[[ EXCERPTED DATA open ]]

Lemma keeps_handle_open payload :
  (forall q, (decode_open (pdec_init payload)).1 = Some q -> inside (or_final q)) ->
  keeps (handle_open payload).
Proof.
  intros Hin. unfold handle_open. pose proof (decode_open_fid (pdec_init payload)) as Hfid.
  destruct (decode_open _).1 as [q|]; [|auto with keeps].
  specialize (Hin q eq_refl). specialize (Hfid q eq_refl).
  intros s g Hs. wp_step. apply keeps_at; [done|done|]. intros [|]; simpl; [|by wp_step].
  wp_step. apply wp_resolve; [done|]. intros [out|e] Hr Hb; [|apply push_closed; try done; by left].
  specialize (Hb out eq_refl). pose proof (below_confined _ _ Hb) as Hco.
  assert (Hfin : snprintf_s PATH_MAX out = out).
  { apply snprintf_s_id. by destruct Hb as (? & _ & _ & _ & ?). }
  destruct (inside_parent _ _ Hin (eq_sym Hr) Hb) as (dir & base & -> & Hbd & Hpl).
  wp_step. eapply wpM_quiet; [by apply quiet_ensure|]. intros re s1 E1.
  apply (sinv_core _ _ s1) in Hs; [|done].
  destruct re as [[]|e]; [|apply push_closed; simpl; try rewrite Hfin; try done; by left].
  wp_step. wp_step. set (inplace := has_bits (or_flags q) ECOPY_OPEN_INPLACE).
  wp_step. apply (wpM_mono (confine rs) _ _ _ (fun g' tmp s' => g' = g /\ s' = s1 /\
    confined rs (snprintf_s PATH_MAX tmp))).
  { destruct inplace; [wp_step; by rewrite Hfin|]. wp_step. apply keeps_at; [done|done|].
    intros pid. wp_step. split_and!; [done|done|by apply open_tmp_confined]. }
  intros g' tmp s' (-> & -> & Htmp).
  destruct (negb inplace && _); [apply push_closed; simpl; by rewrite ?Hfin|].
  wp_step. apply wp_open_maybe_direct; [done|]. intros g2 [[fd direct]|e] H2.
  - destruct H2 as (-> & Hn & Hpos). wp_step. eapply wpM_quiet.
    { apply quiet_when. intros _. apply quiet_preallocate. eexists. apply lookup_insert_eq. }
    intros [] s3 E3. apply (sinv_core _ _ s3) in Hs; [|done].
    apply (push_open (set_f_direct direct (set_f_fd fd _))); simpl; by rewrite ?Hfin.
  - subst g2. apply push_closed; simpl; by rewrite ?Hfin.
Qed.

[[ EXCERPTED DATA closed ]]
[[ EXCERPTED DATA open ]]

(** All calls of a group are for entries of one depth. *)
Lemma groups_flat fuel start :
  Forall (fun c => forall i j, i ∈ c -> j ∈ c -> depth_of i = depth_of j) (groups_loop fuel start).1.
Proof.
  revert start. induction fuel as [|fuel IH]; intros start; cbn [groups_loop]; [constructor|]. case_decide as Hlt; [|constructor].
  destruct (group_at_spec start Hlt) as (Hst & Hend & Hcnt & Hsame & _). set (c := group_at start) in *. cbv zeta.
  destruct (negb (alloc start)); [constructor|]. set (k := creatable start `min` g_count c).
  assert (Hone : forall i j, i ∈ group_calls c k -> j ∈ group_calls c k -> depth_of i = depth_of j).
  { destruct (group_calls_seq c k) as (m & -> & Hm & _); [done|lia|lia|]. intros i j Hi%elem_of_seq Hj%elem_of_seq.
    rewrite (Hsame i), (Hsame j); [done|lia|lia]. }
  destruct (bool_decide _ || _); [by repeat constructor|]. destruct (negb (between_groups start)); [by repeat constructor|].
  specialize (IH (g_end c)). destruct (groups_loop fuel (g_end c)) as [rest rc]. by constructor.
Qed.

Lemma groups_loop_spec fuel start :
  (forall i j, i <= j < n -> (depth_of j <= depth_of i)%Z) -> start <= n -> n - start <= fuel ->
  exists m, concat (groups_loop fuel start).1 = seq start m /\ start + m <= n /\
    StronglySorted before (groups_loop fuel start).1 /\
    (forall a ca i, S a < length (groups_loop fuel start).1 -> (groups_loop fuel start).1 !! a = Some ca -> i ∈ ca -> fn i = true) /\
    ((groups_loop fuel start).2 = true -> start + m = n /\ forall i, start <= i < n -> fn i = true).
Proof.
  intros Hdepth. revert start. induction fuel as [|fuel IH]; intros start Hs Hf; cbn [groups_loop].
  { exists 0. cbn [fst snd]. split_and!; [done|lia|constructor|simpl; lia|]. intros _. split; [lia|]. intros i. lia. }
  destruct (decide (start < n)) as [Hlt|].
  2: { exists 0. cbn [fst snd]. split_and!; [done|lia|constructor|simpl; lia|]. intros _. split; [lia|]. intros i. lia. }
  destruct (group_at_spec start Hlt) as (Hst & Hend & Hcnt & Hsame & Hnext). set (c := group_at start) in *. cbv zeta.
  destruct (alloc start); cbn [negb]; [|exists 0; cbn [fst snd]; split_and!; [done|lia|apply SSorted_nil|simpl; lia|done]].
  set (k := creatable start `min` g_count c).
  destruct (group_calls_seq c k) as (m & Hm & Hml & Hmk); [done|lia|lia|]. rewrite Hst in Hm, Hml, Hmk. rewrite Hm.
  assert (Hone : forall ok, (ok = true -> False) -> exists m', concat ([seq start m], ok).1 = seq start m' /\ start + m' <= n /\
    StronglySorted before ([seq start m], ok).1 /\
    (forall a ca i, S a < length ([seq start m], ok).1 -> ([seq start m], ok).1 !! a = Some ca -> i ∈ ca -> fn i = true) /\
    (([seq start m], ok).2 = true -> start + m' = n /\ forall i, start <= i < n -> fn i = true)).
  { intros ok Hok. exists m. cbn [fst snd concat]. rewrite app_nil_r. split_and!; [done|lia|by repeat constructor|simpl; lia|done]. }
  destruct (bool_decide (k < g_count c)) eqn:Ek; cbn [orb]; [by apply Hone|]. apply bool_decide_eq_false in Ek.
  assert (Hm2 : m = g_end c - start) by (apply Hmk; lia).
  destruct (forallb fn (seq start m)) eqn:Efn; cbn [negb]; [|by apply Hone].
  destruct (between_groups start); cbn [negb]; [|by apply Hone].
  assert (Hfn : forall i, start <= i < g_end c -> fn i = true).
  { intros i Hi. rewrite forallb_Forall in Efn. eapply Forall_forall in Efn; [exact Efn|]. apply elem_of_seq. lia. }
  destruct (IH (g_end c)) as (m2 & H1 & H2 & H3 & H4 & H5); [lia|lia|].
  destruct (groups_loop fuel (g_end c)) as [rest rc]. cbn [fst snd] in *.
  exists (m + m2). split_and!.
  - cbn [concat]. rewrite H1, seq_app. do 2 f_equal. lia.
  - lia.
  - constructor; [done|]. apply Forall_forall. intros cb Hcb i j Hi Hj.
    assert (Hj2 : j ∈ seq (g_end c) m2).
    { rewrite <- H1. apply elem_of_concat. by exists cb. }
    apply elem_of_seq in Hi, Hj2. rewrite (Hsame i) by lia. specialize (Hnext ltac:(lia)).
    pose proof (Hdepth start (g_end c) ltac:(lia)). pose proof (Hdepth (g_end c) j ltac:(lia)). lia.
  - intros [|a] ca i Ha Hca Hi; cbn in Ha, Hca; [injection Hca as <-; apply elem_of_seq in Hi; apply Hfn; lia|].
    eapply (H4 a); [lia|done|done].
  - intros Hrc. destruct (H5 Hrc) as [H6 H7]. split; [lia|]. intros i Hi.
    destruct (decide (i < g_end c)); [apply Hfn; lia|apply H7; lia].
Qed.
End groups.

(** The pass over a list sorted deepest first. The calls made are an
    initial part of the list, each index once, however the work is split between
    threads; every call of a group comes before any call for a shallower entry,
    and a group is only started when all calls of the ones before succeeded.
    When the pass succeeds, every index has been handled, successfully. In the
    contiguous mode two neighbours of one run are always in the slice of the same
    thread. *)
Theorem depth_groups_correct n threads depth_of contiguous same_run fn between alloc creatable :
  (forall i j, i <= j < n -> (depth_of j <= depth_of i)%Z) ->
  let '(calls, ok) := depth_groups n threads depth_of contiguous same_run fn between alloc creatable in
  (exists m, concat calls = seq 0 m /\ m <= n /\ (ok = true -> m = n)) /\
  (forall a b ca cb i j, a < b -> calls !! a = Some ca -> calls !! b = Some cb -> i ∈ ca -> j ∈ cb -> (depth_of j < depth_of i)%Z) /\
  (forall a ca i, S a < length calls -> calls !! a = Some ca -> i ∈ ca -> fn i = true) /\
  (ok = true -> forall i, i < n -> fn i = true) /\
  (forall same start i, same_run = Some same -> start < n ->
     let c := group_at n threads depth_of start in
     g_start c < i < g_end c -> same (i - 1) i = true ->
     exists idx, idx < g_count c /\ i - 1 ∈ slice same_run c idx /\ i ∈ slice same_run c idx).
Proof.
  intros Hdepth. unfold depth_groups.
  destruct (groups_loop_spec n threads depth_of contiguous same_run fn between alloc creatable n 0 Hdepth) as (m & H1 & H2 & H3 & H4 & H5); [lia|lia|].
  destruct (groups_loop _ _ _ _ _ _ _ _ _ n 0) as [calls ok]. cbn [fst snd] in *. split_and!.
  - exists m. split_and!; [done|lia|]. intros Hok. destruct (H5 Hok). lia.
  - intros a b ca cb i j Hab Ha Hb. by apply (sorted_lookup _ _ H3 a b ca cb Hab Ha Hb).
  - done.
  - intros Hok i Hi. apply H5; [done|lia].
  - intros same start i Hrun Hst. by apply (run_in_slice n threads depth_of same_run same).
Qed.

[[ EXCERPTED DATA closed ]]

- [EXERCISE DESCRIPTION]
Copy range, inclusive: the line holding "specialize (Hin q" to the line holding "assert (Hfin : snprintf_s". Reproduce exactly those lines of the records above and no others.

- [ANSWER TO THE EXERCISE]
  specialize (Hin q eq_refl). specialize (Hfid q eq_refl).
  intros s g Hs. wp_step. apply keeps_at; [done|done|]. intros [|]; simpl; [|by wp_step].
  wp_step. apply wp_resolve; [done|]. intros [out|e] Hr Hb; [|apply push_closed; try done; by left].
  specialize (Hb out eq_refl). pose proof (below_confined _ _ Hb) as Hco.
  assert (Hfin : snprintf_s PATH_MAX out = out).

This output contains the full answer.